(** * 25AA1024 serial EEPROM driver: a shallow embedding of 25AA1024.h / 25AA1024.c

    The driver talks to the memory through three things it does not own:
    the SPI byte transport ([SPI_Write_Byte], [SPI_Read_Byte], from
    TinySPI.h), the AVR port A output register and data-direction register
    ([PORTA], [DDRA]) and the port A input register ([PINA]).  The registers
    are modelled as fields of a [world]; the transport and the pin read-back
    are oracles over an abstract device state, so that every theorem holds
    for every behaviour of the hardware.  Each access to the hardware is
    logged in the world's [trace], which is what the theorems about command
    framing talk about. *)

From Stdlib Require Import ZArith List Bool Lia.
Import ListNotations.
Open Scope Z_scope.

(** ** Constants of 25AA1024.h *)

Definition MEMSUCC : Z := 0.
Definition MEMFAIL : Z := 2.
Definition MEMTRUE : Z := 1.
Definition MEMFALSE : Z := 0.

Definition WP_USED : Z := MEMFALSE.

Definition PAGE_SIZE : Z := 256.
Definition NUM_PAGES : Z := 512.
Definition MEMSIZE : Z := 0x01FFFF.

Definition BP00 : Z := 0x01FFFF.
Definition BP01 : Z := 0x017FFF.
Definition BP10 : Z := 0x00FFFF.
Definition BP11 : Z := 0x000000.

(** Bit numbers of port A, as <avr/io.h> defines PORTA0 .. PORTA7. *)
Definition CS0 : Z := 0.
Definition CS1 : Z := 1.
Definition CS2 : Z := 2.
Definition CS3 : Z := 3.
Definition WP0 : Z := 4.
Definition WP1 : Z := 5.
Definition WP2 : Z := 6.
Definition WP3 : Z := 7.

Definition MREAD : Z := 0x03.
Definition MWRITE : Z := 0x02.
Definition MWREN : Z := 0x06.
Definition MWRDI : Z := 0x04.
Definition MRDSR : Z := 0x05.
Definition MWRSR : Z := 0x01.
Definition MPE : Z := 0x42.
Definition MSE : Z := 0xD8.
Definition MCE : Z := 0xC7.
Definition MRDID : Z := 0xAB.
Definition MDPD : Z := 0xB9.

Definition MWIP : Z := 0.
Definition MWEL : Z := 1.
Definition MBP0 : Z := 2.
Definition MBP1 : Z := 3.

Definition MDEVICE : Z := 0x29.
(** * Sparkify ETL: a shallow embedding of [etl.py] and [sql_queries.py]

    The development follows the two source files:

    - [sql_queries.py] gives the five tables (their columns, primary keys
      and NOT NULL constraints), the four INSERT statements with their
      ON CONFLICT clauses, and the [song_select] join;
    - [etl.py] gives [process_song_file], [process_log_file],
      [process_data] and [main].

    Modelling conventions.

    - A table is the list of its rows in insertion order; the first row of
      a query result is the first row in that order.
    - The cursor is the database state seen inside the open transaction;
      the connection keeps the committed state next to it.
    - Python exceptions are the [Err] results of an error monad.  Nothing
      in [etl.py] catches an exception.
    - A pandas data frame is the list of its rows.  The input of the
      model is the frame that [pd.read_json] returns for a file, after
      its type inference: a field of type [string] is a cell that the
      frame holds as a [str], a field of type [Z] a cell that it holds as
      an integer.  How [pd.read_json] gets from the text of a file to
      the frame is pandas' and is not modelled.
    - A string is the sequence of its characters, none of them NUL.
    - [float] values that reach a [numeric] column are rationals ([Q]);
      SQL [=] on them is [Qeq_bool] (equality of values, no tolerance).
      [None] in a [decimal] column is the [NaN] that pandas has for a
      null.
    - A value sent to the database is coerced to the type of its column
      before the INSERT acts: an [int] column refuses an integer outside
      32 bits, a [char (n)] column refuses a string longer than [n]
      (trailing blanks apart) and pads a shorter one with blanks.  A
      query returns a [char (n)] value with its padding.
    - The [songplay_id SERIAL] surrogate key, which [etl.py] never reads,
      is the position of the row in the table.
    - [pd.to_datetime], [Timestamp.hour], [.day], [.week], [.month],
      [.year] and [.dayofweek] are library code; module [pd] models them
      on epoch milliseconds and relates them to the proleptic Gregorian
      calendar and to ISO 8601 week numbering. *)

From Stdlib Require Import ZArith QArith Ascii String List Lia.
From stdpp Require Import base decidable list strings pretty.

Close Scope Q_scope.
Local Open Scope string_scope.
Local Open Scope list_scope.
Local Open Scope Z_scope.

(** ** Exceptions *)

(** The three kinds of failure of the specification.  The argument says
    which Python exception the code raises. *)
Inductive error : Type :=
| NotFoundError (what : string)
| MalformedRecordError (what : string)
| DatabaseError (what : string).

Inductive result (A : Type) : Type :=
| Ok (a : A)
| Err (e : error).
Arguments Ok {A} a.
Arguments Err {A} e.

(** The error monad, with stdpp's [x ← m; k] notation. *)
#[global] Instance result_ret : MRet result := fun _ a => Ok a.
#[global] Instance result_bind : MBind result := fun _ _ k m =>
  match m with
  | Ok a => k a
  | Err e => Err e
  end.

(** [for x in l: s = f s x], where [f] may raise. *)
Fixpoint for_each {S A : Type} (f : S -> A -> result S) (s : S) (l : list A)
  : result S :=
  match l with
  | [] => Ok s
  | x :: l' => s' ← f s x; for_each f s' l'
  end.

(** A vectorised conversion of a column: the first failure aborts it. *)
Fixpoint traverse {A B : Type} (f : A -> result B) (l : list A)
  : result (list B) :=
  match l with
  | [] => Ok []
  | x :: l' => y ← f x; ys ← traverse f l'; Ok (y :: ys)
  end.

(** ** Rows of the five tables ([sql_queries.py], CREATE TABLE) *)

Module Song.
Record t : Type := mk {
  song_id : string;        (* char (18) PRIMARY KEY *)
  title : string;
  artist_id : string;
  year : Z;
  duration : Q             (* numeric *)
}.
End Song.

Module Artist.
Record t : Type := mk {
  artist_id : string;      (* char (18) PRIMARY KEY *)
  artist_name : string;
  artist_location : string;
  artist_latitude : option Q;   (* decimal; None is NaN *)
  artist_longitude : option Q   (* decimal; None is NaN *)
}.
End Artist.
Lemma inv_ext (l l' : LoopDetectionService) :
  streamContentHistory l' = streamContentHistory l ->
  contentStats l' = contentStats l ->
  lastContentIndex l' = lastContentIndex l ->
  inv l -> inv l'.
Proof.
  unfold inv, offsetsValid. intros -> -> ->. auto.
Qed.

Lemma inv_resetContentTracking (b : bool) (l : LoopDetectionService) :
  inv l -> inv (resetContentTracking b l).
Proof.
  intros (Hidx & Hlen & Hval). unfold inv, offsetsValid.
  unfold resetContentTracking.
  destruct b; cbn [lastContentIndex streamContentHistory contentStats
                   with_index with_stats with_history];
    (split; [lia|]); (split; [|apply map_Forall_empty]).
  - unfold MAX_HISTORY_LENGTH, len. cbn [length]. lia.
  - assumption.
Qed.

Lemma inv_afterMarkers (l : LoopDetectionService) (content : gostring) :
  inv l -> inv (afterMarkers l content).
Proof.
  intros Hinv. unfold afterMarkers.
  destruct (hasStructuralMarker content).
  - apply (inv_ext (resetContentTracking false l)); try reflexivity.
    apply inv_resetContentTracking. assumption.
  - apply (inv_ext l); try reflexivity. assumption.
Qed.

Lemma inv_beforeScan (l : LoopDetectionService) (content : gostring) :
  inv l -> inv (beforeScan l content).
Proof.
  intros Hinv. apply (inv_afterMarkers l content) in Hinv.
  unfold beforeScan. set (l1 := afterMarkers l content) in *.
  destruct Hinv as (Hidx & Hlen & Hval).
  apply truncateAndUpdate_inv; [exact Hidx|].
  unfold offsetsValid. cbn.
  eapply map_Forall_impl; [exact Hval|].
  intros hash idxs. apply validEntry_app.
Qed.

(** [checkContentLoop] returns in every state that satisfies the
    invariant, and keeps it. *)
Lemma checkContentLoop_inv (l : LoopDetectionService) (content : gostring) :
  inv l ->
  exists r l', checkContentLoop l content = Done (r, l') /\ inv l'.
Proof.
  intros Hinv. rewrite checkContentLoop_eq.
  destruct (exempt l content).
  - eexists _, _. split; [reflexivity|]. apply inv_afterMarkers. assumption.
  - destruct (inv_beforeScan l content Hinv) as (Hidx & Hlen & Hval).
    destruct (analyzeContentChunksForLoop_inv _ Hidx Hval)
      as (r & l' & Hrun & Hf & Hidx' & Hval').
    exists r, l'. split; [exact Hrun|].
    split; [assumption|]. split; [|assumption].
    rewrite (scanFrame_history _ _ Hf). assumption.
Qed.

******************************

### Assigned task
Only lines containing the word "Import" should appear in the answer, and every such line from the records above must be there.

### Exercise output
From Stdlib Require Import ZArith List Bool Lia.
Import ListNotations.
From Stdlib Require Import ZArith QArith Ascii String List Lia.
From stdpp Require Import base decidable list strings pretty.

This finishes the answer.